Biochar and arsenic adsorption
The researchers were also interested in testing the capacity of microwave-generated biochar in removing or immobilising arsenic in soil. Char is a solid matter produced by the low-oxygen thermotreatment of plastics and biomass. Its porous nature makes it efficient at adsorbing pollutants in the soil, or holding the particles on its surface. In contrast to absorption, which is the incorporation of particles within the material, adsorption is a surface-level interaction. The porosity gives biochar a large surface area to bond many arsenic particles as well as other soil contaminants. However, its ability to bind arsenic can depend on many factors, such as soil texture and type of biochar.

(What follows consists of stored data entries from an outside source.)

Lemma keys_sorted_iff ks : keys_sorted ks ↔ StronglySorted klt ks.
Proof.
  induction ks as [|k ks IH].
  - split; [constructor|]. by intros _ i j a b _ Hi%lookup_nil_Some || done.
  - rewrite StronglySorted_cons, <- IH, Forall_lookup. split.
    + intros Hs. split; [intros i x Hi; by apply (Hs 0%nat (S i)); [lia|..]|].
      intros i j a b Hij Hi Hj. by apply (Hs (S i) (S j)); [lia|..].
    + intros [Hf Hs] [|i] [|j] a b Hij Hi Hj; simplify_eq/=; try lia; [eauto|].
      apply (Hs i j); [lia|done..].
Qed.

(** ** Entries of a leaf *)

Definition entries n : list (K * Z) :=
  zip (node_keys n) (take (key_count (nheader n)) (values n)).

Lemma length_entries n : node_ok n → length (entries n) = key_count (nheader n).
Proof.
  intros Hn. unfold entries. rewrite length_zip_with, length_node_keys by done.
  destruct Hn. rewrite length_take. lia.
Qed.

Lemma entries_keys n : node_ok n → (entries n).*1 = node_keys n.
Proof.
  intros Hn. apply fst_zip. rewrite length_node_keys by done. destruct Hn. rewrite length_take. lia.
Qed.

Lemma entries_lookup n i k : node_ok n → node_keys n !! i = Some k → ∃ v, entries n !! i = Some (k, v).
Proof.
  intros Hn Hi. rewrite <- entries_keys, list_lookup_fmap in Hi by done.
  destruct (entries n !! i) as [[k' v]|]; simplify_eq/=. eauto.
Qed.

(** The entries up to a position and after it. *)
Lemma position_split n key p :
  node_ok n → -1 ≤ p < Z.of_nat (key_count (nheader n)) →
  (∀ i a, node_keys n !! i = Some a → Z.of_nat i ≤ p → klt a key) →
  (∀ i a, node_keys n !! i = Some a → p < Z.of_nat i → klt key a) →
  let q := Z.to_nat (p + 1) in
  Forall (λ e, klt e.1 key) (take q (entries n)) ∧ Forall (λ e, klt key e.1) (drop q (entries n)).
Proof.
  intros Hn Hp Hlo Hhi q. rewrite !Forall_lookup. split; intros i [k v] Hi; simpl.
  - apply lookup_take_Some in Hi as [Hi Hiq]. apply (Hlo i); [|lia].
    rewrite <- entries_keys, list_lookup_fmap, Hi by done. done.
  - rewrite lookup_drop in Hi. apply (Hhi (q + i)%nat); [|lia].
    rewrite <- entries_keys, list_lookup_fmap, Hi by done. done.
Qed.

Lemma sorted_insert (l1 l2 : list K) key :
  StronglySorted klt (l1 ++ l2) → Forall (λ k, klt k key) l1 → Forall (klt key) l2 →
  StronglySorted klt (l1 ++ key :: l2).
Proof.
  rewrite !StronglySorted_app, StronglySorted_cons, !Forall_forall.
  intros (H12 & H1 & H2) Hl Hr. split_and!; [|done|done|done].
  intros x1 x2 Hx1 [->|Hx2]%elem_of_cons; auto.
Qed.

(** The arrays after [insertAt], for the keys and the values alike. *)
Lemma insertAt_leaf index key v c n :
  node_ok n → isLeaf n = true → (key_count (nheader n) < MAX_KEYS)%nat →
  (index ≤ key_count (nheader n))%nat →
  ∃ n', insertAt index key v c n = Some (n', true) ∧ isLeaf n' = true ∧
    length (keys n') = MAX_KEYS ∧ length (values n') = MAX_KEYS ∧ children n' = children n ∧
    key_count (nheader n') = (key_count (nheader n) + 1)%nat ∧
    node_keys n' = take index (node_keys n) ++ key :: drop index (node_keys n) ∧
    entries n' = take index (entries n) ++ (key, v) :: drop index (entries n).
Proof.
  intros [Hk Hv Hc Hcnt Hs] Hleaf Hfull Hi. set (kc := key_count (nheader n)) in *.
  unfold insertAt, isFull. rewrite bool_decide_false by (fold kc; lia).
  unfold shiftRight. fold kc. rewrite Hleaf.
  destruct (shift_right_lookup index (keys n) kc) as (ks & Hks & Hlk & _); [lia|].
  destruct (shift_right_lookup index (values n) kc) as (vs & Hvs & Hlv & _); [lia|].
  rewrite Hks, Hvs. cbn [mbind option_bind isLeaf nheader keys values children].
  assert (∀ m, isLeaf (mkNode m (nheader n) ks vs (children n) (ndirty n)) = true) as Hl' by done.
  rewrite Hl'. unfold arr_set. rewrite !decide_True by lia. cbn [mbind option_bind].
  eexists. split; [reflexivity|].
  pose proof (open_position (keys n) _ _ _ key Hi ltac:(lia) Hks) as Hok.
  pose proof (open_position (values n) _ _ _ v Hi ltac:(lia) Hvs) as Hov.
  split; [exact Hleaf|]. cbn [keys values children nheader key_count set_counts].
  rewrite !length_insert. split_and!; [lia|lia|done|done| |];
    unfold entries, node_keys; cbn [keys values nheader key_count set_counts]; fold kc.
  - exact Hok.
  - rewrite Hok, Hov, zip_with_app by (rewrite !length_take; lia). cbn [zip_with].
    by rewrite zip_with_take, zip_with_drop.
Qed.

Lemma found_split n key q :
  node_ok n → node_keys n !! q = Some key →
  ∃ w, entries n = take q (entries n) ++ (key, w) :: drop (S q) (entries n) ∧
    Forall (λ e, klt e.1 key) (take q (entries n)) ∧
    Forall (λ e, klt key e.1) (drop (S q) (entries n)).
Proof.
  intros Hn Hq. destruct (entries_lookup n q key Hn Hq) as [w Hw]. exists w.
  split; [symmetry; by apply take_drop_middle|]. pose proof (no_sorted _ Hn) as Hs.
  fold (node_keys n) in Hs. rewrite !Forall_lookup. split; intros i [k u] Hi; simpl.
  - apply lookup_take_Some in Hi as [Hi Hiq]. apply (Hs i q); [done| |done].
    rewrite <- entries_keys, list_lookup_fmap, Hi by done. done.
  - rewrite lookup_drop in Hi. apply (Hs q (S q + i)%nat); [lia|done|].
    rewrite <- entries_keys, list_lookup_fmap, Hi by done. done.
Qed.

(** ** Insertion *)

Lemma insertAt_ok n key v c p :
  node_ok n → isLeaf n = true → isFull n = false →
  -1 ≤ p < Z.of_nat (key_count (nheader n)) →
  (∀ i a, node_keys n !! i = Some a → Z.of_nat i ≤ p → klt a key) →
  (∀ i a, node_keys n !! i = Some a → p < Z.of_nat i → klt key a) →
  ∃ n', insertAt (Z.to_nat (p + 1)) key v c n = Some (n', true) ∧ node_ok n' ∧ isLeaf n' = true ∧
    entries n' = ins key v (entries n).
Proof.
  intros Hn Hleaf Hfull%bool_decide_eq_false Hp Hlo Hhi.
  destruct (insertAt_leaf (Z.to_nat (p + 1)) key v c n) as
    (n' & Hi & Hl' & Hk & Hv & Hc & Hcnt & Hnk & He); [done|done|lia|lia|].
  destruct (position_split n key p Hn Hp Hlo Hhi) as [H1 H2].
  exists n'. split; [done|]. split; [|split; [done|]].
  - constructor; [done|done|by rewrite Hc; apply no_children|rewrite Hcnt; lia|].
    fold (node_keys n'). rewrite Hnk. apply keys_sorted_iff, sorted_insert.
    + rewrite take_drop. apply keys_sorted_iff, no_sorted, Hn.
    + rewrite <- entries_keys, <- fmap_take by done. by apply Forall_fmap.
    + rewrite <- entries_keys, <- fmap_drop by done. by apply Forall_fmap.
  - rewrite He, <- (ins_between key v _ _ H1 H2). by rewrite take_drop.
Qed.
(** ** Insertion *)

(** The fuel is the height: one call per level. *)
Fixpoint insertInternal (fuel : nat) (key : K) (value : Z) (node_page : Z) : M StatusCode :=
  node ← getNode node_page;
  match node with
  | None => mret StatusCode.ERROR
  | Some node =>
      pos ← lift (findKeyIndex node key);
      if isLeaf node then
        t ← get_tree;
        if cfg_unique (bt_config t) && key_at node pos key then
          releaseNode node ;; mret StatusCode.ALREADY_EXISTS
        else
          r ← lift (insert key value INVALID_PAGE_ID node);
          releaseNode r.1 ;;
          mret (if (r.2 : bool) then StatusCode.OK else StatusCode.ERROR)
      else
        ci ← lift (findChildIndex node key);
        let child_index := Z.to_nat ci in
        child ← getNode (getChild node child_index);
        match child with
        | None => releaseNode node ;; mret StatusCode.ERROR
        | Some child =>
            r ← (if isFull child then
                   node ← splitChild node child_index;
                   k ← lift (getKey node child_index);
                   let child_page := if key_ltb k key then getChild node (child_index + 1)
                                     else getChild node child_index in
                   releaseNode child ;;
                   child ← getNode child_page;
                   mret (node, child_page, child)
                 else mret (node, getChild node child_index, Some child));
            let '(node, child_page, child) := r in
            match fuel with
            | O => undefined
            | S fuel' =>
                status ← insertInternal fuel' key value child_page;
                releaseNode node ;;
                releaseMaybe child ;;
                mret status
            end
        end
  end.

Definition btree_insert (fuel : nat) (key : K) (value : Z) : M StatusCode :=
  count (add_keys 1) ;;
  t ← get_tree;
  root ← getNode (root_page_id t);
  match root with
  | None => mret StatusCode.ERROR
  | Some root =>
      r ← (if isFull root then
             new_root_id ← createNode BTreeNodeType.INTERNAL;
             new_root ← getNode new_root_id;
             match new_root with
             | None => releaseNode root ;; mret None
             | Some new_root =>
                 let new_root := setChild 0 (root_page_id t)
                                   (setNodeType BTreeNodeType.ROOT new_root) in
                 releaseNode (setNodeType BTreeNodeType.INTERNAL (setParentId new_root_id root)) ;;
                 new_root ← splitChild new_root 0;
                 set_root new_root_id ;;
                 t ← get_tree;
                 count (set_height (height (bt_stats t) + 1)) ;;
                 mret (Some new_root)
             end
           else mret (Some root));
      match r with
      | None => mret StatusCode.ERROR
      | Some root =>
          t ← get_tree;
          status ← insertInternal fuel key value (root_page_id t);
          releaseNode root ;;
          mret status
      end
  end.

(** ** Removal *)

Definition mergeNodes (parent : BTreeNode K) (index : nat) : M (BTreeNode K * bool) :=
  let right_page := getChild parent (index + 1) in
  left_node ← getNode (getChild parent index);
  right_node ← getNode right_page;
  match left_node, right_node with
  | Some left_node, Some right_node =>
      left_node ← (if negb (isLeaf left_node) then
                k ← lift (getKey parent index);
                mret (setChild (child_count (nheader left_node)) (getChild right_node 0)
                        (setKey (key_count (nheader left_node)) k left_node))
              else mret left_node);
      m ← lift (merge left_node right_node);
      let left_node := if isLeaf m.1 then setNextId (next_id (nheader right_node)) m.1 else m.1 in
      p ← lift (removeInt (Z.of_nat index) parent);
      deleteNode right_page ;;
      releaseNode left_node ;;
      releaseNode right_node ;;
      mret (p.1, true)
  | _, _ => releaseMaybe left_node ;; releaseMaybe right_node ;; mret (parent, false)
  end.
(** The children of a node after the tree under child [i] has changed. *)
Lemma holds_update m m' h n i lo hi (kids : list (list (K * Z) * list Z)) kid es' :
  kids !! i = Some kid → NoDup (concat kids.*2) →
  (∀ i kid, kids !! i = Some kid →
     holds m h (getChild n i) (child_lo n i lo) (child_hi n i hi) kid.1 kid.2) →
  holds m' h (getChild n i) (child_lo n i lo) (child_hi n i hi) es' kid.2 →
  (∀ q, q ∉ kid.2 → m' !! q = m !! q) →
  ∀ j kid', <[i := (es', kid.2)]> kids !! j = Some kid' →
    holds m' h (getChild n j) (child_lo n j lo) (child_hi n j hi) kid'.1 kid'.2.
Proof.
  intros Hi Hnd Hkids Hh Hfr j kid' Hj.
  destruct (decide (j = i)) as [->|Hne].
  { rewrite list_lookup_insert_eq in Hj by (by eapply lookup_lt_Some). by simplify_eq. }
  rewrite list_lookup_insert_ne in Hj by done.
  eapply holds_frame; [by apply Hkids|]. intros q Hq. apply Hfr. intros Hq'.
  (* two positions of [kids] with a common page *)
  clear Hkids Hh Hfr. revert i j Hi Hj Hne. induction kids as [|k kids IH]; intros i j Hi Hj Hne; [done|].
  cbn [fmap list_fmap concat] in Hnd. apply NoDup_app in Hnd as (_ & Hdisj & Hnd).
  assert (∀ r z, kids !! r = Some z → q ∈ z.2 → q ∈ concat kids.*2) as Hin.
  { intros r z Hr Hz. apply elem_of_concat. exists z.2. split; [|done].
    apply list_elem_of_fmap. exists z. split; [done|]. by eapply list_elem_of_lookup_2. }
  destruct i as [|i], j as [|j]; simplify_eq/=; [by eapply Hdisj, Hin..|].
  apply (IH Hnd i j); [done|done|lia].
Qed.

Microwave soil heating and incorporation of biochar from microwave pyrolysis of waste is a promising approach toward purifying our contaminated soils and increasing their fertility
Sawdust biochar was tested at concentrations of ten and 20 tonnes per hectare. Researchers observed a significant increase in plant growth and grain yield for rice grown on ten tonnes per hectare of biochar, but this decreased with the 20 tonnes per hectare treatment, regardless of microwave treatment or arsenic concentration. This was thought to be a result of the complex interaction of biochar and soil minerals. One of the effects of adding biochar is an increased concentration of molecules which compete with arsenic for entry into the plant, as seen with the competition between arsenic, phosphate, and silicone discussed above. However, biochar has also been shown to react with arsenic and can immobilise it within the soil.
In addition to mitigating arsenic levels in the food supply, microwave radiation treatments are known to be effective against other forms of soil contamination, such as inorganic pollutants, organic waste, and heavy metals. Brodie’s team is also studying the effects of microwave radiation treatment on plastic and biological waste. The decomposition of these materials during pyrolysis duplicates the conditions within the earth which converted organic matter into coal, oil, and gas millions of years ago. The application of these same conditions converted the plastic and other contaminants to oil, gas, and char within minutes.
These initial findings show how microwave pyrolysis is a promising approach toward purifying our contaminated soils and increasing their fertility. More work must now be undertaken when it comes to the large-scale application of these processes. With more practical field testing, the technology could offer a cheaper and simpler alternative to the current methods of arsenic reduction, ensuring a healthier global food supply.
Has there been any experimentation as to the effect of the microwave irradiation treatment on the soil microbiome or symbiotic fungi which are beneficial for plant growth?
Our team have explored some of the impacts of microwave soil heating on soil biota. Experiments demonstrate that the heating process kills several pathogenic fungi, which cause serious diseases in plants, and changes the species composition of the bacteria and other fungi in the soil. Microwave heating does not sterilise the soil; however, as some species are killed by the heat others increase in number to fill the ecological niches that are vacated. So far, the experiments show that beneficial bacteria, such as those that are responsible for fixing nitrogen in the soil for plant use, benefit from these changes in the soil. Further research is underway to better understand this.